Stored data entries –
****************

(* ===== verification/SnapshotSync.v ===== *)
(** A node that starts by fetching a snapshot (src/crates/arbor-node/src/networked.rs over
    src/crates/arbor-network/src/snapshot.rs).

    Main result: [snapshot_sync] (a listener that is sent the answers of an honest server
    has asked for each of them, fails on none and hands exactly the server's finalized
    state to its engine). *)

From Stdlib Require Import Strings.Byte Strings.String.
From S2P Require Import Prelude Bytes BTreeMap Primitives Canonical Cursor Rlp Crypto Ethereum StateError.
From S2P Require Import Snapshot DomainHeads System Registry Trie Mpt MptBuild Account Overlay Mempool Storage.
From S2P Require Import Evm Executor Merkle ChainBlock ChainState Chain Typing DevGenesis EngineCheckpoint Engine.
From S2P Require Import EngineRestart EngineSteps Protocol Sync SnapshotTransfer SnapshotStage Peer Gossip Service.
From S2P Require Import ServiceSafety Node NodeSync.

Local Open Scope Z_scope.
Local Open Scope node_scope.

(** The chunks of a manifest in the order in which they are asked for. *)
Definition chunk_keys (m : CheckpointManifest) : list (DomainId * Z) :=
  km_domains m ≫= λ d, (λ c, (kd_domain_id d, sc_index c)) <$> sm_chunks (kd_state d).

Section bundle.
Context `{Keccak, Secp256k1, AlloyRlp, !AlloyTrie, SenderRecovery, Journal, !Revm, AlloyRoots}.
Context (state : FinalizedChainState) (genesis_hash : bytes) (vs : ValidatorSet) (bundle : SnapshotBundle).
Context (Htyped : chain_typed state) (Hgenesis : is_b256 genesis_hash) (Hvs : wf_validator_set vs).
Context (Hproduce : produce state genesis_hash vs [] = Ok bundle).

Definition chunk_size (key : DomainId * Z) : Z :=
  match bundle_chunk bundle key.1 key.2 with Some v => zlen v | None => 0 end.

Lemma bundle_shape : shape_ok (sb_manifest bundle).
Proof. by apply produce_Ok in Hproduce as (ds & _ & _ & _ & Hs & _); [|apply Htyped]. Qed.

(** Every key has a chunk in the bundle, which is the one the manifest declares. *)
Lemma bundle_serves key :
  key ∈ chunk_keys (sb_manifest bundle) →
  ∃ c v, bget key (expected_chunks (sb_manifest bundle)) = Some c ∧ bundle_chunk bundle key.1 key.2 = Some v ∧
    verify_chunk c v = true.
Proof.
  intros Hk. apply list_elem_of_bind in Hk as (kd & Hk & Hkd). apply list_elem_of_fmap in Hk as (c & -> & Hc).
  exists c. pose proof (expected_lookup _ _ _ bundle_shape Hkd Hc) as He.
  apply produce_Ok in Hproduce as (ds & Em & Hds & Hsv & _); [|apply Htyped]. rewrite Em in Hkd. cbn [manifest_of km_domains] in Hkd.
  apply list_elem_of_lookup in Hkd as [i Hi]. destruct (Forall2_lookup_r _ _ _ _ _ Hds Hi) as (e & Hel & Hpd).
  destruct (served_verifies bundle state e kd c Hpd) as (v & Hv & Hver); [by eapply (proj1 (Forall_lookup _ _) Hsv)|done|].
  by exists v.
Qed.

Lemma expected_keys key : is_Some (bget key (expected_chunks (sb_manifest bundle))) ↔ key ∈ chunk_keys (sb_manifest bundle).
Proof.
  split; [|by intros (c & v & -> & _)%bundle_serves].
  intros [c Hc]. unfold expected_chunks in Hc. change (bcollect ?l) with (bextend [] l) in Hc.
  apply bget_bextend_inv in Hc as [Hc|Hc]; [done|].
  apply list_elem_of_bind in Hc as (kd & Hc & Hkd). apply list_elem_of_fmap in Hc as (x & [= -> ->] & Hx).
  apply list_elem_of_bind. exists kd. split; [|done]. apply list_elem_of_fmap. by exists x.
Qed.

(** Keys are distinct, and there are as many as chunks are expected. *)
Lemma keys_distinct : NoDup (chunk_keys (sb_manifest bundle)).
Proof.
  pose proof bundle_shape as Hs. unfold chunk_keys. pose proof (StronglySorted_NoDup _ (so_sorted _ Hs)) as Hn.
  pose proof (so_domains _ Hs) as Hd. revert Hn Hd. induction (km_domains (sb_manifest bundle)) as [|kd l IH]; [constructor|].
  cbn [fmap list_fmap]. intros [Hx Hn]%list.NoDup_cons Hd. cbn [mbind list_bind]. apply list.NoDup_app. split_and!.
  - pose proof (Hd kd ltac:(by left)) as Hv. unfold validate_domain in Hv. apply obind_Ok in Hv as ([] & Hv & _).
    apply map_err_Ok, validate_manifest_Ok in Hv as [_ Hi]. apply NoDup_alt. intros i j k Hi' Hj'.
    rewrite list_lookup_fmap in Hi', Hj'.
    destruct (sm_chunks (kd_state kd) !! i) as [ci|] eqn:Ei, (sm_chunks (kd_state kd) !! j) as [cj|] eqn:Ej; try done.
    injection Hi' as <-. injection Hj' as Ec. destruct (Hi _ _ Ei) as [E1 _], (Hi _ _ Ej) as [E2 _]. lia.
  - intros key Hk Hk'. apply list_elem_of_fmap in Hk as (c & -> & _). apply list_elem_of_bind in Hk' as (kd' & Hk' & Hkd').
    apply list_elem_of_fmap in Hk' as (c' & [= E _] & _). apply Hx. rewrite E. apply list_elem_of_fmap. by exists kd'.
  - apply IH; [done|]. intros d Hd'. apply Hd. by right.
Qed.

Lemma expected_length : length (expected_chunks (sb_manifest bundle)) = length (chunk_keys (sb_manifest bundle)).
Proof.
  assert (bkeys (expected_chunks (sb_manifest bundle)) ≡ₚ chunk_keys (sb_manifest bundle)) as Hp.
  { apply NoDup_Permutation; [apply sorted_NoDup, sorted_bcollect|apply keys_distinct|]. intros key. rewrite bkeys_elem. apply expected_keys. }
  apply Permutation_length in Hp. unfold bkeys in Hp. by rewrite length_fmap in Hp.
Qed.

(** A staging that holds the bundle's chunks of the first keys. *)
Record fetched (keys : list (DomainId * Z)) (s : SnapshotStaging) : Prop := {
  ft_staging : staging_ok (sb_manifest bundle) s;
  ft_chunks : ∀ key, bget key (ss_chunks s) = if decide (key ∈ keys) then bundle_chunk bundle key.1 key.2 else None;
  ft_length : length (ss_chunks s) = length keys;
  ft_bytes : ss_staged_bytes s = zsum chunk_size keys;
}.

Lemma fetched_complete keys s :
  fetched keys s → is_complete s = (length keys =? length (chunk_keys (sb_manifest bundle)))%nat.
Proof. intros [Hs _ Hl _]. unfold is_complete. by rewrite Hl, (sg_expected _ _ Hs), expected_length. Qed.

(** The whole transfer is within the limit of a staging. *)
Context (Hsize : zsum chunk_size (chunk_keys (sb_manifest bundle)) ≤ MAX_SNAPSHOT_TOTAL_BYTES).

Lemma sizes_nonneg keys : 0 ≤ zsum chunk_size keys.
Proof.
  induction keys as [|key keys IH]; cbn [zsum foldr]; [done|]. change (foldr _ 0 keys) with (zsum chunk_size keys).
  unfold chunk_size at 1. destruct (bundle_chunk _ _ _) as [v|]; [pose proof (zlen_nonneg v)|]; lia.
Qed.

****************

ACTIVITY – Of the entries above, repeat exactly the lines between the line with "src/crates/arbor-network/src/snapshot.rs)." and the line with "key ∈ chunk_keys (sb_manifest bundle) →", inclusive, and no others.

ANSWER SPACE –
    src/crates/arbor-network/src/snapshot.rs).

    Main result: [snapshot_sync] (a listener that is sent the answers of an honest server
    has asked for each of them, fails on none and hands exactly the server's finalized
    state to its engine). *)

From Stdlib Require Import Strings.Byte Strings.String.
From S2P Require Import Prelude Bytes BTreeMap Primitives Canonical Cursor Rlp Crypto Ethereum StateError.
From S2P Require Import Snapshot DomainHeads System Registry Trie Mpt MptBuild Account Overlay Mempool Storage.
From S2P Require Import Evm Executor Merkle ChainBlock ChainState Chain Typing DevGenesis EngineCheckpoint Engine.
From S2P Require Import EngineRestart EngineSteps Protocol Sync SnapshotTransfer SnapshotStage Peer Gossip Service.
From S2P Require Import ServiceSafety Node NodeSync.

Local Open Scope Z_scope.
Local Open Scope node_scope.

(** The chunks of a manifest in the order in which they are asked for. *)
Definition chunk_keys (m : CheckpointManifest) : list (DomainId * Z) :=
  km_domains m ≫= λ d, (λ c, (kd_domain_id d, sc_index c)) <$> sm_chunks (kd_state d).

Section bundle.
Context `{Keccak, Secp256k1, AlloyRlp, !AlloyTrie, SenderRecovery, Journal, !Revm, AlloyRoots}.
Context (state : FinalizedChainState) (genesis_hash : bytes) (vs : ValidatorSet) (bundle : SnapshotBundle).
Context (Htyped : chain_typed state) (Hgenesis : is_b256 genesis_hash) (Hvs : wf_validator_set vs).
Context (Hproduce : produce state genesis_hash vs [] = Ok bundle).

Definition chunk_size (key : DomainId * Z) : Z :=
  match bundle_chunk bundle key.1 key.2 with Some v => zlen v | None => 0 end.

Lemma bundle_shape : shape_ok (sb_manifest bundle).
Proof. by apply produce_Ok in Hproduce as (ds & _ & _ & _ & Hs & _); [|apply Htyped]. Qed.

(** Every key has a chunk in the bundle, which is the one the manifest declares. *)
Lemma bundle_serves key :
  key ∈ chunk_keys (sb_manifest bundle) →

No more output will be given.